Report: Medical marijuana patients outspent adult-use three to one last year

Click to Read the Original Story on Statesman Journal

Published 11:44 p.m. PT April 25, 2017

By Jonathan Bach

Despite increasing access to recreational marijuana, medical patients still made up a sizable portion of the market for weed in the U.S. last year, spending three times more money on the crop than recreational users, according to a report from New Frontier Data.


The Washington, D.C., cannabis analytics firm partnered with software and marketing company Baker to get a look at consumer trends in a more than 400-page report released to the Statesman Journal on Tuesday.


The report, for instance, analyzes shopping patterns for customers, showing that adult-use buyers usually shopped on Friday and Saturday, while medical patients were prone to buy on Thursday and Friday. Most preferred shopping at the tail-end of the week, the report showed.

“These markets are growing very, very aggressively,” said John Kagia, Executive Vice President of Industry Analytics with New Frontier.

Recreational customers last year spent an average of $49 on each transaction compared to patients who spent $136 on average, the report shows. To get those results, New Frontier said it accessed online ordering and loyalty information from markets such as Oregon, Colorado, New Mexico and California through its Baker partnership.

Medical patients also shopped more often — about every 10 days on average — up against adult-use customers who averaged shopping about every two weeks.

New Frontier forecasts many factors in the marijuana industry, including how many jobs the market could bring to weed-friendly locales. By 2020 in Oregon, the legal cannabis industry will create nearly 18,000 jobs, a figure that includes the recreational and medical markets along with ancillary businesses the pot industry touches, Kagia said.


The firm, however, projects Oregon’s share in the entire U.S. legal marijuana market will drop from 9.7 percent this year to a mere 4.3 percent in 2025.


Stringent lab-testing regulations that went into effect on Oct. 1, 2016 in Oregon — “some of the strictest in the country” — have proven themselves an obstacle for the legal weed industry, the firm says in the report.


“The new rules were intended to make cannabis safer for consumers, but have hit businesses hard, forcing some layoffs and even closings,” the firm says.


New Frontier wanted to aggregate a bevy of marijuana information into one place at this critical time for the industry. “The report is the first to reveal the growing discrepancy in spending between recreational and medical consumers in the fastest growing industry in the country,” the firm said.


The report highlights the tenacity of an crop that has faced both scorn and praise in the public sphere, with U.S. Attorney General Jeff Sessions making remarks critical of the crop since taking his post atop the Justice Department.

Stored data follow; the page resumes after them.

(** Bytes of text where the code and the length of an option should be *)
Lemma text_is_no_option imsg_len count m (c : C) n0 n1 n2 n3 rest :
  conn_in c = n0 :: n1 :: n2 :: n3 :: rest -> 32 <= n2 -> 0 <= n3 -> imsg_len <= 2048 -> 0 <= count -> count + 4 <= imsg_len ->
  do_a_failover_option imsg_len count m c = ProtocolError.
Proof.
  intros Hin H2 H3 Hlen Hc Hfit. unfold do_a_failover_option. rewrite (proj2 (Z.ltb_ge _ _)) by lia.
  destruct (copyout_app [n0; n1] (n2 :: n3 :: rest) c Hin) as (c1 & Hc1 & _ & Hin1).
  destruct (copyout_app [n2; n3] rest c1 Hin1) as (c2 & Hc2 & _ & _). rewrite get16_copyout. simpl in Hc1, Hc2. rewrite Hc1.
  cbn [got mbind outcome_bind fst snd]. rewrite (proj2 (Z.ltb_ge _ _)) by lia. rewrite get16_copyout, Hc2. cbn [got mbind outcome_bind fst snd].
  rewrite (proj2 (Z.ltb_lt _ _)); [done|]. unfold net_val. cbn [reverse rev_append le_val]. lia.
Qed.

(** A message that begins with text *)
Lemma text_unreadable ty time xid n0 n1 n2 n3 more :
  32 <= n2 -> 0 <= n3 -> let opbuf := n0 :: n1 :: n2 :: n3 :: more in
  Z.of_nat (length opbuf) + 12 <= 2048 ->
  forall (c : C) rest, conn_in c = ([ty] ++ [12] ++ net_bytes 4 time ++ net_bytes 4 xid ++ opbuf) ++ rest ->
  read_message (Z.of_nat (length opbuf) + 12) c = ProtocolError.
Proof.
  intros H2 H3 opbuf Hlen c rest Hc.
  destruct (header_took ty 12 c (net_bytes 4 time ++ net_bytes 4 xid ++ opbuf ++ rest)) as (time' & xid' & c1 & l & [Hl _] & Hl10 & ->).
  - rewrite Hc. by rewrite <- !(assoc_L (++)).
  - rewrite !length_app, !net_bytes_length. lia.
  - change (negb (12 - 12 =? 0)) with false. cbv iota. cbn [read_options]. rewrite (proj2 (Z.ltb_lt _ _)) by (unfold opbuf; simpl; lia).
    assert (Hin1 : conn_in c1 = opbuf ++ rest).
    { rewrite Hc in Hl. apply (f_equal (drop 10)) in Hl. rewrite (drop_app_length' l) in Hl by done. rewrite <- Hl, !(assoc_L (++)), <- (assoc_L (++)).
      apply drop_app_length'. by rewrite !length_app, !net_bytes_length. }
    rewrite (text_is_no_option _ _ _ _ _ _ _ _ _ Hin1); [done|done|done|lia|lia|]. unfold opbuf. simpl. lia.
Qed.

(** A server that refuses a CONNECT because it does not know the relationship answers with a CONNECTACK that has the bare name where an option should
    be: for any name in text no partner can read it, so none ever learns the reason. *)
Theorem refusal_unreadable m name n0 n1 n2 n3 tl (lk : link C) :
  i_type m = FTM_CONNECT -> Z.land (i_options_present m) FTB_RELATIONSHIP_NAME <> 0 -> i_members m !! FTO_RELATIONSHIP_NAME = Some name ->
  find_state 0 (lk_failover_states lk) name = None ->
  name = n0 :: n1 :: n2 :: n3 :: tl -> 32 <= n2 -> 0 <= n3 -> (length name <= 800)%nat -> bytes_fit 200 vendor ->
  exists lk' payload, pass_on cur_time vendor m lk = (lk', true) /\
    let imsg_len := Z.of_nat (length payload) + 2 in
    conn_out (lk_connection lk') = conn_out (lk_connection lk) ++ net_bytes 2 imsg_len ++ payload /\
    forall (c : C) rest, conn_in c = payload ++ rest -> read_message imsg_len c = ProtocolError.
Proof.
  intros Hty Hbit Hname Hfind Hn H2 H3 Hlen [Hv Hvl]. unfold pass_on, associate, check_connect. rewrite Hty. change (negb (FTM_CONNECT =? FTM_CONNECT)) with false.
  cbv iota. rewrite (proj2 (Z.eqb_neq _ _) Hbit), Hname. change (default [] (Some name)) with name. rewrite Hfind.
  set (text := bytes_of_string "unknown failover relationship name"). assert (Ht : bytes_ok text) by (apply (bool_decide_unpack _); vm_compute; reflexivity).
  set (tls := negb (Z.land (i_options_present m) FTB_TLS_REQUEST =? 0)).
  assert (Hacc := refusal_accepted vendor tls FTR_INVALID_PARTNER text Hv Ht ltac:(done) ltac:(done)).
  destruct (options_are_read (C := C) _ _ _ Hacc) as (outs & Ho & Hnn & _ & Hsz & _); [destruct tls; each_once|].
  destruct (send_message_bytes FTM_CONNECTACK (i_xid m) cur_time (Raw name :: connectack_options None None vendor tls FTR_INVALID_PARTNER (Some text))
    (Opt name :: outs) (lk_connection lk)) as (c' & Hs & Hin & Hout); [cbn [mapM put_option]; cbn [mbind option_bind]; by rewrite Ho|by constructor|].
  assert (Hob : flat_map option_bytes (Opt name :: outs) = n0 :: n1 :: n2 :: n3 :: (tl ++ flat_map option_bytes outs)) by (rewrite Hn; done).
  rewrite Hob in Hout. clear Hob. set (more := tl ++ flat_map option_bytes outs) in *.
  assert (Hb : (length more <= 1200)%nat).
  { unfold more. rewrite length_app. assert (length tl <= 796)%nat by (rewrite Hn in Hlen; simpl in Hlen; lia). destruct tls; simpl in Hsz; lia. }
  exists (with_state flink_disconnected c' lk), ([u8 FTM_CONNECTACK] ++ [12] ++ net_bytes 4 cur_time ++ net_bytes 4 (i_xid m) ++ n0 :: n1 :: n2 :: n3 :: more).
  cbv zeta. rewrite !length_app, !net_bytes_length. cbn [length].
  replace (Z.of_nat (1 + (1 + (4 + (4 + S (S (S (S (length more)))))))) + 2) with (Z.of_nat (length (n0 :: n1 :: n2 :: n3 :: more)) + 12) by (simpl; lia).
  split; [|split; [exact Hout|apply text_unreadable; [done|done|simpl; lia]]].
  unfold dhcp_failover_send_connectack. cbn [mbind option_bind fmap option_fmap option_map]. rewrite (proj2 (Z.eqb_neq _ _) Hbit), Hname. fold tls. fold text.
  change (connectack_options None (Some name) vendor tls FTR_INVALID_PARTNER (Some text))
    with (Raw name :: connectack_options None None vendor tls FTR_INVALID_PARTNER (Some text)). by rewrite Hs.
Qed.

(** The code and the length of an option *)
Lemma option_starts imsg_len count m (c : C) code len rest :
  conn_in c = net_bytes 2 code ++ net_bytes 2 len ++ rest -> 0 <= code < 65536 -> 0 <= len < 65536 -> count + 4 + len <= imsg_len ->
  exists c', conn_in c' = rest /\ do_a_failover_option imsg_len count m c = option_body imsg_len (count + 4) code len m c'.
Proof.
  intros Hin Hc Hl Hfit. unfold do_a_failover_option. rewrite (proj2 (Z.ltb_ge _ _)) by lia.
  destruct (get16_app code _ c Hc Hin) as (c1 & -> & _ & Hin1). cbn [got mbind outcome_bind fst snd]. rewrite (proj2 (Z.ltb_ge _ _)) by lia.
  destruct (get16_app len _ c1 Hl Hin1) as (c2 & -> & _ & Hin2). cbn [got mbind outcome_bind fst snd]. rewrite (proj2 (Z.ltb_ge _ _)) by lia.
  exists c2. split; [done|]. f_equal. lia.
Qed.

The Justice Department has made subcommittees to focus on, among other issues, “evaluating marijuana enforcement policy.” An Obama-era Justice Department memo largely reins in federal enforcement of marijuana laws, though the Trump Administration has signaled it may take a different tack.


Oregon lawmakers in Salem and Washington, D.C., have been pushing pro-marijuana legislation this year. Gov. Kate Brown this month signed a bill protecting marijuana customers’ identities when they buy from a retailer.